Now the Government s draft Online Safety Bill threatens to curtail your freedom to think and speak as you wish even further. As a bonus, the same legislation could expose your messages to hackers, kill off British businesses, and appoint Silicon Valley firms as the de facto editors of British political speech.
There are so many problems with this bill that it is genuinely difficult to know where to begin. Perhaps the least understood but most harmful provisions relate to end-to-end encryption ; mechanisms which make sure that only the people sending and receiving data can read it. As you might be able to guess, these tools are pretty important from a safety standpoint. No-one not the Government, not the company, not any third party can read the messages sent unless they have the devices.
Think of it this way should I be able to read your messages with your wife? No? OK. Can I look at the photos she s sent you? Can I look at your camera roll? Also no? Interesting. If the idea of my having uninhibited access to your communications causes you some discomfort, you should be in favour of encryption.
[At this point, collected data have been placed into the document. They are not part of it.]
Lemma rankCell_keeps cell period days w :
  winv w -> metrics_ok (db w) ->
  let w' := (rankCell cell period days w).1 in
  winv w' /\ metrics_ok (db w') /\ history (rt_rankings (db w)) (rt_rankings (db w')).
Proof.
  intros W Mo. pose (G := fun w' => winv w' /\ metrics_ok (db w') /\ history (rt_rankings (db w)) (rt_rankings (db w'))).
  cbv zeta. match goal with |- winv ?r /\ _ => change (G r) end.
  assert (Hs : forall w', db w' = db w -> (nids w <= nids w')%nat -> G w').
  { intros w' Ed En. split; [eapply winv_same; eauto; now rewrite Ed|]. rewrite Ed. split; [assumption|reflexivity]. }
  unfold rankCell. unfold bind at 1. unfold query, dbcall. destruct (fault (tick w)); [now apply Hs|]. cbn beta iota.
  set (vals := pg_ReadCohortMetrics _ _ _ _ _). set (w1 := MkWorld (db w) (S (tick w)) (nids w)).
  destruct (buildCohort_ok vals days (read_ok _ _ _ _ _ Mo)) as [CO ND]. unfold bind at 1.
  pose proof (mapM_toRow cell period (RankCohort (buildCohort vals days)) w1) as Mt.
  destruct (mapM _ _ w1) as [w2 [rows|e]]; destruct Mt as (Ed & En & _ & Hr); [|now apply Hs].
  specialize (Hr rows eq_refl).
  assert (K : let w' := (publish ranking_key rr_ID rt_rankings with_rankings pg_InsertRankings
                 "insert rankings" "supersede previous ranking" rows w2).1 in
              winv w' /\ history (rt_rankings (db w2)) (rt_rankings (db w'))).
  { apply (publish_keeps ranking_key rr_ID rt_rankings with_rankings (fun d ms => eq_refl) pg_InsertRankings
             pg_ranking_insert_spec) with (n := nids w).
    - eapply winv_same; eauto. cbn. now rewrite Ed.
    - exact En.
    - eapply rows_keys; [exact ND|]. eapply Forall2_impl; [exact Hr|]. cbn. intros a b (i & _ & Eb). eauto.
    - intros m Hm. apply list_elem_of_lookup in Hm as [j Hj]. destruct (Forall2_lookup_r _ _ _ _ _ Hr Hj) as (r & _ & i & Hi & ->).
      exists i. cbn in *. auto. }
  assert (Km : metrics_ok (db (publish ranking_key rr_ID rt_rankings with_rankings pg_InsertRankings
                 "insert rankings" "supersede previous ranking" rows w2).1)).
  { apply (preserves_publish ranking_key rr_ID rt_rankings with_rankings pg_InsertRankings pg_ranking_insert_spec metrics_ok);
      [auto|]. now rewrite Ed. }
  unfold bind. destruct (publish _ _ _ _ _ _ _ rows w2) as [w3 [u|e]]; cbn [fst] in *; rewrite Ed in K; cbn [db w1] in K;
    unfold G; tauto.
Qed.

Lemma rankCells_keeps cells period days total w :
  winv w -> metrics_ok (db w) ->
  let w' := (rankCells cells period days total w).1 in
  winv w' /\ history (rt_rankings (db w)) (rt_rankings (db w')).
Proof.
  revert total w. induction cells as [|c cells IH]; intros total w W Mo; [split; [assumption|reflexivity]|].
  cbn [rankCells]. unfold bind, attempt. destruct (rankCell_keeps c period days w W Mo) as (W1 & M1 & H1).
  destruct (rankCell c period days w) as [w1 [n|e]]; cbn [fst] in *; [|split; assumption].
  destruct (IH (total + n) w1 W1 M1) as [W2 H2]. split; [assumption|]. etransitivity; eauto.
Qed.

(** *** Without faults nothing of a ranking fails *)

Lemma rankCell_succeeds `{!Healthy} cell period days w :
  Start period < End_ period -> metrics_ok (db w) ->
  exists w' n, rankCell cell period days w = (w', Ok n) /\ rt_metrics (db w') = rt_metrics (db w).
Proof.
  intros P Mo. unfold rankCell. unfold bind at 1. rewrite query_healthy. set (w1 := MkWorld _ _ _).
  set (vals := pg_ReadCohortMetrics _ _ _ _ _).
  destruct (buildCohort_ok vals days (read_ok _ _ _ _ _ Mo)) as [CO ND].
  set (cohort := buildCohort vals days) in *.
  assert (OKi : Forall input_ok cohort) by (eapply Forall_impl; [exact CO|]; now intros ? []).
  pose proof (mapM_toRow cell period (RankCohort cohort) w1) as Mt. unfold bind at 1.
  destruct (mapM _ _ w1) as [w2 r]; destruct Mt as (Ed & En & Ho & Hr).
  destruct Ho as [rows ->].
  { apply Forall_forall. intros x (p & -> & Hp)%list_elem_of_fmap.
    rewrite (proj1 (rankProvider_fields cohort p)). now apply scores_marshal. }
  specialize (Hr rows eq_refl). unfold bind.
  destruct (publish_healthy ranking_key rr_ID rt_rankings with_rankings pg_InsertRankings
    "insert rankings" "supersede previous ranking" rows w2) as [w3 E3].
  { intros d. unfold pg_InsertRankings. assert (forallb ranking_check rows = true) as ->; [|eauto].
    apply forallb_forall. intros x Hx. apply list_elem_of_In, list_elem_of_lookup in Hx as [j Hj].
    destruct (Forall2_lookup_r _ _ _ _ _ Hr Hj) as (y & Hy & i & _ & ->).
    apply list_elem_of_lookup_2, list_elem_of_fmap in Hy as (p & -> & Hp). now apply row_checks. }
  pose proof (preserves_publish ranking_key rr_ID rt_rankings with_rankings pg_InsertRankings pg_ranking_insert_spec
    (fun d => rt_metrics d = rt_metrics (db w))
    "insert rankings" "supersede previous ranking" rows (fun d ms Hd => Hd) w2 ltac:(now rewrite Ed)) as Km.
  rewrite E3 in Km |- *. eauto.
Qed.
(* ===== verification/Circuit.v ===== *)
(** * The circuit breaker ([internal/catalog/domain/circuit.go])

    One breaker per provider, persistent in [provider_circuits].  The domain
    operations are [Evaluate], [ApplySuccess] and [ApplyFailure]; [CircuitService]
    ([internal/catalog/circuit_service.go]) reads, applies and writes them in the
    caller's transaction or in one of its own ([catalogpg/circuit.go] is the
    repository).  The abstract breaker is a function of the history of calls: the
    failures since the last success and the instant until which calls are refused;
    the stored record refines it, and through the service calls made one after the
    other get exactly the decisions of the rule FC-09 ([fc09]). *)

From Stdlib Require Import ZArith Lia Bool String.
From stdpp Require Import base list strings gmap.
From S2P Require Import Prelude GoTime Uuid Effects.

Local Open Scope string_scope.
Local Open Scope Z_scope.

Module Circuit.

(** ** circuit.go *)

Definition CircuitFailureThreshold : Z := 5.
Definition CircuitProbeDelay : Duration := 60 * Second.

Inductive CircuitState := CircuitClosed | CircuitHalfOpen | CircuitOpen.

#[export] Instance CircuitState_eq_dec : EqDecision CircuitState.
Proof. solve_decision. Defined.

Definition GaugeValue (s : CircuitState) : Z :=
  match s with CircuitHalfOpen => 1 | CircuitOpen => 2 | CircuitClosed => 0 end.

Record ProviderCircuit := MkCircuit {
  c_ProviderID : uuid;
  State : CircuitState;
  ConsecutiveFailures : Z;
  LastFailureAt : option Time;
  OpenedAt : option Time;
  NextProbeAt : option Time;
  UpdatedAt : Time
}.

Definition NewProviderCircuit (providerID : uuid) : ProviderCircuit :=
  MkCircuit providerID CircuitClosed 0 None None None zeroTime.

Record Decision := MkDecision {
  Allowed : bool;
  Probe : bool;
  d_State : CircuitState;
  RetryAt : option Time
}.

Definition with_state (c : ProviderCircuit) (s : CircuitState) : ProviderCircuit :=
  MkCircuit (c_ProviderID c) s (ConsecutiveFailures c) (LastFailureAt c) (OpenedAt c) (NextProbeAt c) (UpdatedAt c).

(** The mutated circuit and the decision. *)
Definition Evaluate (c : ProviderCircuit) (now : Time) : ProviderCircuit * Decision :=
  match State c with
  | CircuitOpen =>
      let held := (c, MkDecision false false CircuitOpen (NextProbeAt c)) in
      match NextProbeAt c with
      | Some p => if negb (Before now p)
                  then (with_state c CircuitHalfOpen, MkDecision true true CircuitHalfOpen None)
                  else held
      | None => held
      end
  | CircuitHalfOpen => (c, MkDecision true true CircuitHalfOpen None)
  | CircuitClosed => (c, MkDecision true false CircuitClosed None)
  end.
(** *** A concrete catalog *)

#[local] Instance demo_trig : Trig := {| Sin := fun x => x; Cos := fun _ => f1; Atan2 := fun y _ => y |}.
#[local] Instance demo_lookups : Lookups :=
  {| LoadLocation := fun z => String.eqb z "Asia/Kuala_Lumpur"; ids_Parse := fun s => if Nat.eqb (String.length s) 36 then Uuid.parse_from 0 s else None |}.

Definition demo_site (i : uuid) (n : string) (lat : Z) : Location :=
  MkLocation i 1 n (f64_of_Z lat) f1 "MY" "Asia/Kuala_Lumpur" StatusActive 0 0.

Definition demo_catalog : CatalogTables := MkCatalog [1%N] [demo_site 5 "Johor" 1; demo_site 3 "Ipoh" 4; demo_site 9 "Kota" 6] [] [] [].

Lemma demo_catalog_inv : catalog_inv demo_catalog.
Proof.
  constructor.
  - apply (bool_decide_unpack _). vm_compute. exact I.
  - apply (bool_decide_unpack _). vm_compute. exact I.
  - repeat constructor; vm_compute; reflexivity.
  - constructor.
Qed.

Definition demo_create : Command :=
  CmdCreate (MkCreateLocation 0 "Muar" (f64_of_Z 2) (f64_of_Z 102) "MY" "Asia/Kuala_Lumpur" false "" (MkActor None "op" "")).


Lemma list_pages_complete_witness :
  exists w', all_pages 4 None "" 2 (MkWorld demo_catalog 0 0)
      = (w', Ok (inr [demo_site 3 "Ipoh" 4; demo_site 5 "Johor" 1; demo_site 9 "Kota" 6])).
Proof.
  destruct (list_pages_complete None 2 (MkWorld demo_catalog 0 0)) as (w' & E & _).
  - intros u Hu. transitivity (Uuid.parse_from 0 (Uuid.to_string u)); [reflexivity|]. exact (Uuid.parse_to_string u Hu).
  - apply (bool_decide_unpack _). vm_compute. exact I.
  - repeat constructor; vm_compute; discriminate || reflexivity.
  - exists w'. exact E.
Defined.

End CatalogProps.
Definition ProviderSummary (providerID : uuid) : M ReadTables ProviderSummaryT :=
  cells <-- query "provider ranking cells" (pg_ProviderRankingCells providerID) ;;
  windows <-- query "provider windows" (pg_ProviderWindows providerID) ;;
  ret (MkProviderSummary cells windows (0 <? Z.of_nat (length cells))).

Definition Trends (f : TrendFilter) (loc : option Location) : M ReadTables TrendsResult :=
  let loc := default UTC loc in
  rows <-- query4 (tf_HorizonMinutes f) "accuracy trends" (pg_AccuracyTrends f) ;;
  ret (assembleTrends loc (tf_Aggregation f) rows).

Definition ForecastComparison (q : ComparisonQuery) : M ReadTables ComparisonResult :=
  match forecastColumn (cq_Variable q), observationColumn (cq_Variable q) with
  | None, _ => throw "forecast comparison: unsupported variable"
  | Some col, ocol =>
      points <-- query4 (cq_HorizonMinutes q) "forecast comparison points"
        (pg_ForecastComparisonPoints (cq_LocationID q) (cq_ProviderIDs q) col (cq_HorizonMinutes q) (cq_From q) (cq_To q)) ;;
      match ocol with
      | None => throw "comparison observations: unsupported variable"
      | Some ocol =>
          obs <-- query "comparison observations" (pg_ComparisonObservations (cq_LocationID q) ocol (cq_From q) (cq_To q)) ;;
          ret (assembleComparison (cq_ProviderIDs q) points obs)
      end
  end.
End Service.

End ReadModel.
The Online Safety Bill doesn t explicitly ban this technology. Instead, it attacks it indirectly: companies have an obligation to moderate illegal content. If that content is encrypted, then they can t moderate it. This means they either withdraw or weaken encryption, or they risk massive fines.
via capx.co
In a way it’s simple. Free speech went out of style as soon as we got the technology that enabled anyone to speak freely to a broad audience. We can’t have that, no sir-ee.